The Basics of Breastfeeding
Every mom and baby is different, and whether you choose to breastfeed or formula-feed your baby, you’ll make the decision that’s right for you. If you do choose to breastfeed, don’t be disappointed if it doesn’t come easily at first. A little know-how -- and some time and practice -- will help you and your baby establish a fun and stress-free breastfeeding routine.
The first few days
after you give birth, you’ll notice a yellowish substance
called colostrum, which is your baby’s first food. Colostrum
is full of protein and disease-fighting antibodies which help keep your
baby healthy. Your actual breast milk will likely come a few days
after your baby is born.
Most hospitals have a breastfeeding class or a lactation expert to help you get started. This is a great place to learn the basics: how to get your baby to latch onto your breast and how to tell whether she is nursing the right way.
Establishing your milk supply takes is a healthy diet, plenty of fluids, and rest. Some nutrients, like calcium and vitamin D, are especially important, since breastfeeding can reduce bone mass. You can get calcium and vitamin D from low-fat milk, yogurt, and cheese, as well as from fortified cereals. Drinking plenty of liquids is also important, but avoid consuming too much caffeine and alcohol. Too much caffeine can make your baby fussy, and alcohol can actually decrease your milk supply.
If your baby still seems hungry right after a feeding, and you have no more milk to give, try drinking more fluids and getting more rest. Over time, you’ll become accustomed to changes in your newborn’s demands. Remember: As long as your baby is peeing and having regular bowel movements, she is getting plenty of milk.
Timing is everything
In the early days, nurse your baby whenever she appears hungry. Don’t fret about sticking to a schedule. If she starts to sleep for long stretches, consider waking her up to breastfeed. The more often your baby nurses, the more she will help you build your supply. Also, avoid using pacifiers in these early weeks, so your baby can do all her suckling at your breast.
Know the signs
When your baby is a newborn, feed her only when she’s hungry, which is basically whenever she is crying. Most newborns will nurse 10 to 12 times in a 24-hour period. That’s because their stomachs are really tiny, and they can’t eat much at one feeding.

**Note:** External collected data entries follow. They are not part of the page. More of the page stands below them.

Lemma insertDAG_refs env dag v ns h :
  triple (λ t, tables_ok t ∧ refs_ok t) (insertDAG env dag v ns h) (on_ok (λ _ t, refs_ok t)).
Proof.
  unfold insertDAG. eapply triple_bind; [apply triple_keeps; keeps_walk|]. intros nextTime.
  eapply triple_bind.
  { apply (triple_insert_ret _ _ _ _ _ inserting). intros t [Hok Hr] Hc.
    split; [eauto 4 with db|]. split; [by apply refs_add_DAG|done]. }
  intros dagID. eapply triple_bind.
  { apply (triple_keeps (inserting dagID)). unfold insertWorkspace. keeps_walk;
      match goal with H : inserting _ _ |- _ => destruct H as (? & ? & ?) end;
      split; [eauto 4 with db|split; [by eapply refs_same|done]]. }
  intros []. eapply triple_bind.
  { apply (triple_foreach (λ _, inserting dagID)). intros. apply insertTask_inserting. }
  intros []. eapply triple_bind.
  { apply (triple_foreach (λ _, inserting dagID)). intros task rest _.
    apply (triple_foreach (λ _, inserting dagID)). intros. apply connect_inserting. }
  intros []. apply triple_weaken with (P := inserting dagID) (Q := λ _, inserting dagID);
    [|done|by intros ? t (? & ? & ?)].
  apply (triple_foreach (λ _, inserting dagID)). intros p rest _. apply triple_insert.
  intros t (Hok & Hr & Hs) _. split; [eauto 4 with db|]. split; [|done].
  apply refs_add_DAG_Parameter; [|done]. intros k. simpl. lia.
Qed.

Lemma keeps_refs_InsertDAG env dag ns : keeps db_refs (InsertDAG env dag ns).
Proof.
  apply keeps_tx, triple_and.
  { apply (triple_weaken tables_ok _ _ (λ _ t, tables_ok t)); [|by intros t []|done].
    apply triple_keeps. autounfold with db_ops; keeps_walk; eauto 4 with db. }
  eapply triple_bind; [apply triple_row_or_None|]. intros existing.
  destruct (match existing with Some d => _ | None => _ end) as [[[id version] hash] susp] eqn:E.
  eapply triple_bind; [apply triple_keeps, keeps_lift|]. intros hashValue.
  destruct (hash =b hashValue); [destruct (negb (susp =b _))|].
  - apply triple_weaken with (P := refs_ok) (Q := λ _, refs_ok); [|by intros t [[] ?]|done].
    apply triple_keeps. unfold setSuspended. keeps_walk; by eapply refs_same.
  - apply triple_throw.
  - eapply triple_bind.
    + eapply triple_weaken; [apply insertDAG_refs|by intros t [? _]|by intros a t Hx; exact Hx].
    + intros []. unfold setInactive. apply triple_exec. intros t Ht. by eapply refs_same.
Qed.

You’ll know your newborn is hungry when she’s:
- Rooting (The rooting reflex occurs when she opens her eyes and turns her head towards the position of the breast.)
- Nuzzling at your breast
- Making sucking motions
- Putting her hands in her mouth
Introducing a bottle
If you’re breastfeeding, try to wait until your baby is at least 2 to 4 weeks old before introducing a bottle. Getting your baby to take a bottle usually works best when someone else does the feeding. Get Dad to feed her while you disappear into another room. Watch out: If your baby knows you’re nearby, she might go on a nursing strike!
Start with half an ounce of breast milk that you pumped, and try to give the bottle to your baby an hour or two after a regular feeding. She will be most alert and motivated at this time, but not so hungry that she’ll be frantic and upset.
Knowing how much your baby eats when you breastfeed isn’t easy. One way to tell is how well she sleeps after a meal. On a full tummy and with a clean diaper, your baby is likely to doze off right after a meal.
Back to work
Fortunately, most women can continue to breastfeed after going back to work. Many employers now provide private rooms for you to pump, and allow for more flexible schedules. If your employer doesn’t make accommodations, talk to your human resources department. They can probably help you settle in and make the transition smooth, easy, and stress-free -- as it should be!